Rackspace hacked by Ransomware gang via Microsoft exchange vulnerability

Rackspace, a provider of cloud computing services, has admitted that it was the victim of a ransomware incident, which resulted in the business being forced to shut down its Hosted Exchange environment. Since Friday, December 2, the hosted Microsoft Exchange service provided by Rackspace has been experiencing a variety of issues. The affected environment was taken down by the business, and on Saturday the company admitted that a security breach had occurred.

The company made the announcement on Tuesday morning that the suspicious behavior that had caused the outage was the result of a cyberattack utilizing ransomware. We investigated the leak websites of some of the most prominent ransomware gangs, however they do not mention Rackspace anywhere on their sites. However, given the recent nature of the occurrence, the perpetrators of the cybercrime are most likely still attempting to bargain with the business in question before adding it to their website and making the threat to disclose stolen data.


Rackspace has said that it is too soon to determine if any customer data has been accessed inappropriately. It is likely dependent on how long the hackers were able to remain hidden inside the company’s systems until the intrusion was discovered. Rackspace has said that they would tell its customers in the right manner “if we establish that sensitive information was impacted.”

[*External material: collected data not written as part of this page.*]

Definition set_recvVector (v : Buffer) (st : State) : State :=
  {| _attachedForLocalToGlobal := _attachedForLocalToGlobal st;
     _attachedForGlobalToLocal := _attachedForGlobalToLocal st;
     _localToGlobalMat := _localToGlobalMat st;
     _globalToLocalMat := _globalToLocalMat st; _sentEomTo := _sentEomTo st;
     _haveEomFrom := _haveEomFrom st; _recvVector := v;
     _eomSendRequests := _eomSendRequests st;
     _dataVectors := _dataVectors st; _requestVectors := _requestVectors st;
     _replyVectors := _replyVectors st; _sendingData := _sendingData st;
     _sendingRequest := _sendingRequest st;
     _sendingReply := _sendingReply st;
     _dataSendRequests := _dataSendRequests st;
     _requestSendRequests := _requestSendRequests st;
     _replySendRequests := _replySendRequests st; mpi_sent := mpi_sent st;
     mpi_next := mpi_next st |}.

Definition set_eomSendRequests (v : list Request) (st : State) : State :=
  {| _attachedForLocalToGlobal := _attachedForLocalToGlobal st;
     _attachedForGlobalToLocal := _attachedForGlobalToLocal st;
     _localToGlobalMat := _localToGlobalMat st;
     _globalToLocalMat := _globalToLocalMat st; _sentEomTo := _sentEomTo st;
     _haveEomFrom := _haveEomFrom st; _recvVector := _recvVector st;
     _eomSendRequests := v; _dataVectors := _dataVectors st;
     _requestVectors := _requestVectors st;
     _replyVectors := _replyVectors st; _sendingData := _sendingData st;
     _sendingRequest := _sendingRequest st;
     _sendingReply := _sendingReply st;
     _dataSendRequests := _dataSendRequests st;
     _requestSendRequests := _requestSendRequests st;
     _replySendRequests := _replySendRequests st; mpi_sent := mpi_sent st;
     mpi_next := mpi_next st |}.

Definition set_dataVectors (v : list (list Buffer)) (st : State) : State :=
  {| _attachedForLocalToGlobal := _attachedForLocalToGlobal st;
     _attachedForGlobalToLocal := _attachedForGlobalToLocal st;
     _localToGlobalMat := _localToGlobalMat st;
     _globalToLocalMat := _globalToLocalMat st; _sentEomTo := _sentEomTo st;
     _haveEomFrom := _haveEomFrom st; _recvVector := _recvVector st;
     _eomSendRequests := _eomSendRequests st; _dataVectors := v;
     _requestVectors := _requestVectors st;
     _replyVectors := _replyVectors st; _sendingData := _sendingData st;
     _sendingRequest := _sendingRequest st;
     _sendingReply := _sendingReply st;
     _dataSendRequests := _dataSendRequests st;
     _requestSendRequests := _requestSendRequests st;
     _replySendRequests := _replySendRequests st; mpi_sent := mpi_sent st;
     mpi_next := mpi_next st |}.

Definition set_requestVectors (v : list (list Buffer)) (st : State) : State :=
  {| _attachedForLocalToGlobal := _attachedForLocalToGlobal st;
     _attachedForGlobalToLocal := _attachedForGlobalToLocal st;
     _localToGlobalMat := _localToGlobalMat st;
     _globalToLocalMat := _globalToLocalMat st; _sentEomTo := _sentEomTo st;
     _haveEomFrom := _haveEomFrom st; _recvVector := _recvVector st;
     _eomSendRequests := _eomSendRequests st;
     _dataVectors := _dataVectors st; _requestVectors := v;
     _replyVectors := _replyVectors st; _sendingData := _sendingData st;
     _sendingRequest := _sendingRequest st;
     _sendingReply := _sendingReply st;
     _dataSendRequests := _dataSendRequests st;
     _requestSendRequests := _requestSendRequests st;
     _replySendRequests := _replySendRequests st; mpi_sent := mpi_sent st;
     mpi_next := mpi_next st |}.

Definition set_replyVectors (v : list (list Buffer)) (st : State) : State :=
  {| _attachedForLocalToGlobal := _attachedForLocalToGlobal st;
     _attachedForGlobalToLocal := _attachedForGlobalToLocal st;
     _localToGlobalMat := _localToGlobalMat st;
     _globalToLocalMat := _globalToLocalMat st; _sentEomTo := _sentEomTo st;
     _haveEomFrom := _haveEomFrom st; _recvVector := _recvVector st;
     _eomSendRequests := _eomSendRequests st;
     _dataVectors := _dataVectors st; _requestVectors := _requestVectors st;
     _replyVectors := v; _sendingData := _sendingData st;
     _sendingRequest := _sendingRequest st;
     _sendingReply := _sendingReply st;
     _dataSendRequests := _dataSendRequests st;
     _requestSendRequests := _requestSendRequests st;
     _replySendRequests := _replySendRequests st; mpi_sent := mpi_sent st;
     mpi_next := mpi_next st |}.

Definition set_sendingData (v : list (list bool)) (st : State) : State :=
  {| _attachedForLocalToGlobal := _attachedForLocalToGlobal st;
     _attachedForGlobalToLocal := _attachedForGlobalToLocal st;
     _localToGlobalMat := _localToGlobalMat st;
     _globalToLocalMat := _globalToLocalMat st; _sentEomTo := _sentEomTo st;
     _haveEomFrom := _haveEomFrom st; _recvVector := _recvVector st;
     _eomSendRequests := _eomSendRequests st;
     _dataVectors := _dataVectors st; _requestVectors := _requestVectors st;
     _replyVectors := _replyVectors st; _sendingData := v;
     _sendingRequest := _sendingRequest st;
     _sendingReply := _sendingReply st;
     _dataSendRequests := _dataSendRequests st;
     _requestSendRequests := _requestSendRequests st;
     _replySendRequests := _replySendRequests st; mpi_sent := mpi_sent st;
     mpi_next := mpi_next st |}.

Definition set_sendingRequest (v : list (list bool)) (st : State) : State :=
  {| _attachedForLocalToGlobal := _attachedForLocalToGlobal st;
     _attachedForGlobalToLocal := _attachedForGlobalToLocal st;
     _localToGlobalMat := _localToGlobalMat st;
     _globalToLocalMat := _globalToLocalMat st; _sentEomTo := _sentEomTo st;
     _haveEomFrom := _haveEomFrom st; _recvVector := _recvVector st;
     _eomSendRequests := _eomSendRequests st;
     _dataVectors := _dataVectors st; _requestVectors := _requestVectors st;
     _replyVectors := _replyVectors st; _sendingData := _sendingData st;
     _sendingRequest := v; _sendingReply := _sendingReply st;
     _dataSendRequests := _dataSendRequests st;
     _requestSendRequests := _requestSendRequests st;
     _replySendRequests := _replySendRequests st; mpi_sent := mpi_sent st;
     mpi_next := mpi_next st |}.

Definition set_sendingReply (v : list (list bool)) (st : State) : State :=
  {| _attachedForLocalToGlobal := _attachedForLocalToGlobal st;
     _attachedForGlobalToLocal := _attachedForGlobalToLocal st;
     _localToGlobalMat := _localToGlobalMat st;
     _globalToLocalMat := _globalToLocalMat st; _sentEomTo := _sentEomTo st;
     _haveEomFrom := _haveEomFrom st; _recvVector := _recvVector st;
     _eomSendRequests := _eomSendRequests st;
     _dataVectors := _dataVectors st; _requestVectors := _requestVectors st;
     _replyVectors := _replyVectors st; _sendingData := _sendingData st;
     _sendingRequest := _sendingRequest st; _sendingReply := v;
     _dataSendRequests := _dataSendRequests st;
     _requestSendRequests := _requestSendRequests st;
     _replySendRequests := _replySendRequests st; mpi_sent := mpi_sent st;
     mpi_next := mpi_next st |}.

Definition set_dataSendRequests (v : list (list Request)) (st : State) : State :=
  {| _attachedForLocalToGlobal := _attachedForLocalToGlobal st;
     _attachedForGlobalToLocal := _attachedForGlobalToLocal st;
     _localToGlobalMat := _localToGlobalMat st;
     _globalToLocalMat := _globalToLocalMat st; _sentEomTo := _sentEomTo st;
     _haveEomFrom := _haveEomFrom st; _recvVector := _recvVector st;
     _eomSendRequests := _eomSendRequests st;
     _dataVectors := _dataVectors st; _requestVectors := _requestVectors st;
     _replyVectors := _replyVectors st; _sendingData := _sendingData st;
     _sendingRequest := _sendingRequest st;
     _sendingReply := _sendingReply st; _dataSendRequests := v;
     _requestSendRequests := _requestSendRequests st;
     _replySendRequests := _replySendRequests st; mpi_sent := mpi_sent st;
     mpi_next := mpi_next st |}.

Definition set_requestSendRequests (v : list (list Request)) (st : State) : State :=
  {| _attachedForLocalToGlobal := _attachedForLocalToGlobal st;
     _attachedForGlobalToLocal := _attachedForGlobalToLocal st;
     _localToGlobalMat := _localToGlobalMat st;
     _globalToLocalMat := _globalToLocalMat st; _sentEomTo := _sentEomTo st;
     _haveEomFrom := _haveEomFrom st; _recvVector := _recvVector st;
     _eomSendRequests := _eomSendRequests st;
     _dataVectors := _dataVectors st; _requestVectors := _requestVectors st;
     _replyVectors := _replyVectors st; _sendingData := _sendingData st;
     _sendingRequest := _sendingRequest st;
     _sendingReply := _sendingReply st;
     _dataSendRequests := _dataSendRequests st; _requestSendRequests := v;
     _replySendRequests := _replySendRequests st; mpi_sent := mpi_sent st;
     mpi_next := mpi_next st |}.

Definition set_replySendRequests (v : list (list Request)) (st : State) : State :=
  {| _attachedForLocalToGlobal := _attachedForLocalToGlobal st;
     _attachedForGlobalToLocal := _attachedForGlobalToLocal st;
     _localToGlobalMat := _localToGlobalMat st;
     _globalToLocalMat := _globalToLocalMat st; _sentEomTo := _sentEomTo st;
     _haveEomFrom := _haveEomFrom st; _recvVector := _recvVector st;
     _eomSendRequests := _eomSendRequests st;
     _dataVectors := _dataVectors st; _requestVectors := _requestVectors st;
     _replyVectors := _replyVectors st; _sendingData := _sendingData st;
     _sendingRequest := _sendingRequest st;
     _sendingReply := _sendingReply st;
     _dataSendRequests := _dataSendRequests st;
     _requestSendRequests := _requestSendRequests st;
     _replySendRequests := v; mpi_sent := mpi_sent st;
     mpi_next := mpi_next st |}.

Definition set_mpi_sent (v : list Send) (st : State) : State :=
  {| _attachedForLocalToGlobal := _attachedForLocalToGlobal st;
     _attachedForGlobalToLocal := _attachedForGlobalToLocal st;
     _localToGlobalMat := _localToGlobalMat st;
     _globalToLocalMat := _globalToLocalMat st; _sentEomTo := _sentEomTo st;
     _haveEomFrom := _haveEomFrom st; _recvVector := _recvVector st;
     _eomSendRequests := _eomSendRequests st;
     _dataVectors := _dataVectors st; _requestVectors := _requestVectors st;
     _replyVectors := _replyVectors st; _sendingData := _sendingData st;
     _sendingRequest := _sendingRequest st;
     _sendingReply := _sendingReply st;
     _dataSendRequests := _dataSendRequests st;
     _requestSendRequests := _requestSendRequests st;
     _replySendRequests := _replySendRequests st; mpi_sent := v;
     mpi_next := mpi_next st |}.

Definition set_mpi_next (v : Request) (st : State) : State :=
  {| _attachedForLocalToGlobal := _attachedForLocalToGlobal st;
     _attachedForGlobalToLocal := _attachedForGlobalToLocal st;
     _localToGlobalMat := _localToGlobalMat st;
     _globalToLocalMat := _globalToLocalMat st; _sentEomTo := _sentEomTo st;
     _haveEomFrom := _haveEomFrom st; _recvVector := _recvVector st;
     _eomSendRequests := _eomSendRequests st;
     _dataVectors := _dataVectors st; _requestVectors := _requestVectors st;
     _replyVectors := _replyVectors st; _sendingData := _sendingData st;
     _sendingRequest := _sendingRequest st;
     _sendingReply := _sendingReply st;
     _dataSendRequests := _dataSendRequests st;
     _requestSendRequests := _requestSendRequests st;
     _replySendRequests := _replySendRequests st; mpi_sent := mpi_sent st;
     mpi_next := v |}.

Definition default_Matrix : Matrix :=
  {| mHeight := 0; mWidth := 0; LDim := 0; mBuffer := [] |}.

Definition default_DistMatrix : DistMatrix :=
  {| dHeight := 0; dWidth := 0; ColAlignment := 0; RowAlignment := 0;
     ColShift := 0; RowShift := 0;
     dGrid := {| gHeight := 0; gWidth := 0; MCRank := 0; MRRank := 0 |};
     LocalMatrix := default_Matrix |}.

(** [*p] for one of the two matrix pointers (a null pointer must not be
    dereferenced in C++; the model then reads an empty matrix). *)
Definition deref (p : option DistMatrix) : DistMatrix :=
  default default_DistMatrix p.

(** The grid that [Finished], [HandleEoms], [UpdateRequestStatuses] and
    [Detach] select. *)
Definition attached_Grid (st : State) : Grid :=
  if _attachedForLocalToGlobal st
  then dGrid (deref (_localToGlobalMat st))
  else dGrid (deref (_globalToLocalMat st)).

(** The three kinds of outgoing traffic and, for each, the three parallel
    vectors of vectors of the class. *)
Inductive Kind : Type := Data | Req | Reply.

Definition Vectors (k : Kind) (st : State) : list (list Buffer) :=
  match k with
  | Data => _dataVectors st
  | Req => _requestVectors st
  | Reply => _replyVectors st
  end.

Definition Sending (k : Kind) (st : State) : list (list bool) :=
  match k with
  | Data => _sendingData st
  | Req => _sendingRequest st
  | Reply => _sendingReply st
  end.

“On the basis of the investigation that has been conducted to this point, we think that this problem was restricted to our Hosted Exchange business. The statement went on to say that the company’s other offerings and services are fully functioning, and that the Rackspace Email product line and platform have not been affected by the outage in any way.

Customers who were impacted by this Rackspace outage have been given the instruction to migrate their email services to Microsoft 365. According to the company’s statement, it was successful in restoring email services for thousands of clients using Microsoft 365.

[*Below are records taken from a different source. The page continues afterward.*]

(** X7.  A keydown that carries the held modifier and a key that is not in
    the catalog passes through: its default action is not suppressed and
    nothing is navigated to or shown.  It ends the wait for the overlay all
    the same: the handle is cleared and no show-timer stays pending, while
    the modifier remains held. *)
Theorem miss_passes_through p e :
  reachable p ->
  Js.truthy (activeModifier (state p)) = true ->
  altKey e = true ->
  lookup (shortcutKeysCache p) (Js.toUpperCase (pressed e)) = None ->
  let q := step (KeyDown e) p in
  prevented q = prevented p /\ navigations q = navigations p /\ shows q = shows p /\
  arms q = arms p /\
  activeModifier (state q) = activeModifier (state p) /\
  modalShown (state q) = modalShown (state p) /\
  modifierHoldTimer (state q) = None /\
  noShowPending q.
Proof.
  intros Hr Ht Ha Hm. apply reachable_inv in Hr.
  assert (Hl : listening p = true).
  { apply (inv_listening _ Hr). now apply truthy_inv. }
  cbn [step]. rewrite Hl, (onKeyDown_miss e p) by assumption. cbn zeta.
  destruct (cancelHoldTimer_frame p) as (_ & _ & _ & F4 & F5 & F6).
  unfold prevented, navigations, shows, arms.
  rewrite !count_cancelHoldTimer
    by auto using plumbing_isPreventDefault, plumbing_isNavigate, plumbing_isShow,
                  plumbing_isArm.
  repeat split; try assumption. now apply cancelHoldTimer_clears.
Qed.

(** ** The catalog *)

Lemma lookup_split cache k m :
  lookup cache k = Some m ->
  exists before after,
    cache = before ++ m :: after /\
    Forall (fun sk => matches k sk = false) before /\
    matches k m = true.
Proof.
  unfold lookup. induction cache as [|sk cache IH]; cbn [List.find]; [discriminate|].
  destruct (matches k sk) eqn:E.
  - intros [= ->]. exists [], cache. auto.
  - intros H. destruct (IH H) as (before & after & -> & Hb & Hm).
    exists (sk :: before), after. auto.
Qed.

(** X8.  Of several entries with the pressed key the lookup returns the
    first in catalog order: every entry before the one returned fails the
    test, and the one returned passes it. *)
Theorem lookup_first_match cache k m :
  lookup cache k = Some m ->
  exists before after,
    cache = before ++ m :: after /\
    Forall (fun sk => matches k sk = false) before /\
    matches k m = true.
Proof. apply lookup_split. Qed.

Lemma matches_normalize mac k r :
  idempotentCase ->
  matches (Js.toUpperCase k) (normalize mac r) = rawMatches k r.
Proof. intros [_ Hl]. unfold matches, rawMatches. cbn. now rewrite Hl. Qed.

Lemma lookup_normalize mac k data :
  idempotentCase ->
  lookup (List.map (normalize mac) data) (Js.toUpperCase k) =
  option_map (normalize mac) (List.find (rawMatches k) data).
Proof.
  intros Hi. unfold lookup.
  induction data as [|r data IH]; cbn [List.map List.find]; [reflexivity|].
  rewrite matches_normalize by assumption. now destruct (rawMatches k r).
Qed.

(** X9.  A catalog that arrives replaces the old one whole, and the lookup
    in it, in terms of the records the endpoint sent: the first record
    whose key equals the pressed key up to letter case and whose command
    is [alt] up to letter case, normalized; records with another command
    are never found.  Letter case is that of the browser's case mappings,
    of which the statement needs that mapping twice is mapping once. *)
Theorem lookup_after_refresh p data k :
  idempotentCase ->
  let q := step (RefreshSuccess data) p in
  lookup (shortcutKeysCache q) (Js.toUpperCase k) =
    option_map (normalize (isMac p)) (List.find (rawMatches k) data) /\
  (forall m, lookup (shortcutKeysCache q) (Js.toUpperCase k) = Some m ->
     command m = "alt" /\ key m = Js.toUpperCase k).
Proof.
  intros Hi. cbn [step]. unfold refreshSucceeded; cbn [shortcutKeysCache set_cache].
  split; [now apply lookup_normalize|].
  intros m Hm. apply lookup_split in Hm as (before & after & Hc & _ & Hmatch).
  assert (Hin : In m (List.map (normalize (isMac p)) data)).
  { rewrite Hc. apply in_or_app. right. now left. }
  apply List.in_map_iff in Hin as (r & <- & _).
  unfold matches in Hmatch. apply andb_prop in Hmatch as [H1 H2].
  apply String.eqb_eq in H1, H2. cbn in *. destruct Hi as [_ Hl]. rewrite Hl in H2. auto.
Qed.

(** X10.  The platform changes how a shortcut is displayed, not what a key
    does: on a Mac and elsewhere the same record is found and the same URL
    is the target. *)
Theorem matching_ignores_platform data k :
  let onMac := lookup (List.map (normalize true) data) k in
  let elsewhere := lookup (List.map (normalize false) data) k in
  option_map targetUrl onMac = option_map targetUrl elsewhere /\
  option_map key onMac = option_map key elsewhere /\
  option_map title onMac = option_map title elsewhere /\
  (forall r, Js.toLowerCase (raw_command r) = "alt" ->
     displayCommand (normalize true r) = "OPTION" /\
     displayCommand (normalize false r) = Js.toUpperCase (raw_command r)).
Proof.
  cbv zeta. unfold lookup. split; [|split; [|split]].
  1-3: induction data as [|r data IH]; cbn [List.map List.find]; [reflexivity|];
       change (matches k (normalize true r)) with (matches k (normalize false r));
       now destruct (matches k (normalize false r)).
  intros r Hr. cbn. rewrite Hr. cbn. auto.
Qed.

(** ** The overlay element and its observer *)

Lemma cancelHoldTimer_modal p : modal (cancelHoldTimer p) = modal p.
Proof. apply cancelHoldTimer_frame. Qed.

Lemma resetState_modal p : modal (resetState p) = modal p.
Proof. unfold resetState. now rewrite cancelHoldTimer_modal. Qed.

Lemma closeShortcutModal_modal p : modal (closeShortcutModal p) = modal p.
Proof. unfold closeShortcutModal, setTimeout. now rewrite resetState_modal. Qed.

Lemma classChanged_modal p : modal (classChanged p) = modal p.
Proof.
  unfold classChanged.
  destruct (modal p) as [[[] []]|] eqn:E; cbn [observerAttached hidden];
    rewrite ?resetState_modal; auto.
Qed.

Lemma addClassHidden_modal p :
  modal (addClassHidden p) =
  match modal p with
  | Some m => Some {| hidden := true; observerAttached := observerAttached m |}
  | None => None
  end.
Proof.
  unfold addClassHidden. destruct (modal p) as [[[] o]|] eqn:E; cbn [hidden]; auto.
  now rewrite classChanged_modal.
Qed.

Lemma showShortcutModal_modal keys p :
  exists o,
    modal (showShortcutModal keys p) = Some {| hidden := false; observerAttached := o |} /\
    (forall m, modal p = Some m -> o = true) /\
    (modal p = None -> timers (showShortcutModal keys p) !! nextTimerId p = Some ObserverTimer).
Proof.
  page p. destruct mo as [[[] []]|]; ops; eexists; (split; [reflexivity|]);
    split; intros; try discriminate; try reflexivity.
  apply lookup_insert_eq.
Qed.

Lemma step_observerOn ev p : observerOn p -> observerOn (step ev p).
Proof.
  intros ([h o] & Hm & Ho). cbn in Ho. subst o. unfold observerOn.
  destruct ev as [d| |d| |e|e|id| |]; cbn [step].
  - destruct (fetchInFlight p); eauto.
  - destruct (fetchInFlight p); eauto.
  - eauto.
  - eauto.
  - destruct (listening p); [|eauto]. unfold onKeyDown.
    destruct (altKey e && negb _)%bool.
    + destruct (focusInTextEntry e); [eauto|].
      destruct (negb _ && negb _)%bool; eauto.
    + destruct (_ && altKey e)%bool; [|eauto].
      destruct (lookup _ _); [|rewrite cancelHoldTimer_modal; eauto].
      destruct (focusInTextEntry e); cbn [emit modal].
      * rewrite cancelHoldTimer_modal; eauto.
      * rewrite closeShortcutModal_modal. cbn [emit modal].
        rewrite cancelHoldTimer_modal; eauto.
  - destruct (listening p); [|eauto].
    destruct (onKeyUp_frame e p) as (-> & _). eauto.
  - unfold timerFires. destruct (timers p !! id) as [[|[]|]|]; eauto.
    + match goal with |- context [showShortcutModal ?k ?r] =>
        destruct (showShortcutModal_modal k r) as (o' & -> & Ho' & _);
        rewrite (Ho' _ Hm) end.
      eauto.
    + rewrite addClassHidden_modal. cbn [modal set_timers]. rewrite Hm. eauto.
    + unfold setupModalObserver. cbn [modal set_timers]. rewrite Hm. cbn. eauto.
  - rewrite closeShortcutModal_modal. eauto.
  - rewrite addClassHidden_modal, Hm. eauto.
Qed.

Lemma run_observerOn evs : forall p, observerOn p -> observerOn (run evs p).
Proof. induction evs as [|ev evs IH]; cbn [run]; auto using step_observerOn. Qed.

(** X11.  Once the observer is attached to the overlay element it stays
    attached, whatever happens; from then on every hide of the visible
    overlay from outside leaves the closed state. *)
Theorem observer_stays_attached p evs :
  reachable p ->
  observerOn p ->
  let q := run evs p in
  observerOn q /\ (overlayVisible q -> closed (step ExternalHide q)).
Proof.
  intros Hr Ho q.
  assert (Hq : observerOn q) by now apply run_observerOn.
  split; [assumption|]. intros (m & Hm & Hh).
  apply observed_hide_closed.
  - apply run_inv. now apply reachable_inv.
  - destruct Hq as (m' & Hm' & Ho'). exists m. rewrite Hm in Hm'.
    injection Hm' as <-. auto.
Qed.

(** X12.  When the show-timer fires the overlay element is in the document
    and visible and [modalShown] is set; the observer is attached to it
    already, or, when the element had to be created, the timer that will
    attach it is pending. *)
Theorem show_makes_overlay_visible p id :
  showPending p id ->
  let q := step (TimerFires id) p in
  modalShown (state q) = true /\
  overlayVisible q /\
  (observerOn q \/ exists j, timers q !! j = Some ObserverTimer) /\
  last (effects q) = Some (ShowOverlay (shortcutKeysCache p)).
Proof.
  intros Hp q. subst q. cbn [step]. unfold timerFires.
  unfold showPending in Hp. rewrite Hp.
  match goal with |- context [showShortcutModal ?k ?r] =>
    destruct (showShortcutModal_modal k r) as (o & Hm & Ho & Hn);
    destruct (showShortcutModal_frame k r) as (F1 & _ & _ & _ & _ & F6)
  end.
  cbn zeta. split; [exact F1|]. split; [eexists; split; [exact Hm|reflexivity]|].
  split; [|exact F6].
  cbn [modal set_timers] in Ho, Hn.
  destruct (modal p) as [m|] eqn:E.
  - left. rewrite (Ho m eq_refl) in Hm. eexists. split; [exact Hm|reflexivity].
  - right. exists (nextTimerId p). exact (Hn eq_refl).
Qed.

(** ** Timer ids *)

Lemma init_fresh mac existing : fresh (init mac existing).
Proof. split; cbn; intros; discriminate. Qed.

Lemma cancelHoldTimer_fresh p : fresh p -> fresh (cancelHoldTimer p).
Proof. intros [Ht Hh]. page p. destruct ht; ops; fresh_done. Qed.

Lemma resetState_fresh p : fresh p -> fresh (resetState p).
Proof. intros [Ht Hh]. page p. destruct ht; ops; fresh_done. Qed.

Lemma setTimeout_fresh t p : fresh p -> fresh (snd (setTimeout t p)).
Proof. intros [Ht Hh]. page p. destruct ht; ops; fresh_done. Qed.

Lemma closeShortcutModal_fresh p : fresh p -> fresh (closeShortcutModal p).
Proof.
  intros H. unfold closeShortcutModal.
  destruct (setTimeout _ p) as [i q] eqn:E.
  apply resetState_fresh. change q with (snd (i, q)). rewrite <- E.
  now apply setTimeout_fresh.
Qed.

Lemma set_modal_fresh m p : fresh p -> fresh (set_modal m p).
Proof. intros [Ht Hh]. page p. destruct ht; ops; fresh_done. Qed.

Lemma emit_fresh e p : fresh p -> fresh (emit e p).
Proof. intros [Ht Hh]. page p. destruct ht; ops; fresh_done. Qed.

Lemma classChanged_fresh p : fresh p -> fresh (classChanged p).
Proof.
  intros H. unfold classChanged.
  destruct (modal p) as [[[] []]|]; cbn [observerAttached hidden]; auto using resetState_fresh.
Qed.

Lemma addClassHidden_fresh p : fresh p -> fresh (addClassHidden p).
Proof.
  intros H. unfold addClassHidden.
  destruct (modal p) as [[[] ?]|]; cbn [hidden]; auto using classChanged_fresh, set_modal_fresh.
Qed.

Lemma setupModalObserver_fresh p : fresh p -> fresh (setupModalObserver p).
Proof.
  intros H. unfold setupModalObserver.
  destruct (modal p) as [[? []]|]; cbn [observerAttached]; auto using set_modal_fresh.
Qed.

Lemma showShortcutModal_fresh keys p : fresh p -> fresh (showShortcutModal keys p).
Proof.
  intros [Ht Hh]. page p. destruct ht, mo as [[[] []]|]; ops; fresh_done.
Qed.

Cyber security researchers, speculates that the event may have included the exploitation of vulnerabilities in Microsoft Exchange listed as CVE-2022-41040 and CVE-2022-41082, together referred to as ProxyNotShell.

Late in the month of September, a Vietnamese cybersecurity organization discovered ProxyNotShell while seeing the vulnerability being abused in the field. Microsoft has acknowledged the vulnerability and established a connection between it and a state-sponsored hacking organisation.

The IT giant moved quickly to disseminate mitigations, but specialists demonstrated that it was simple to get around them. November was the sole month in which Microsoft issued fixes.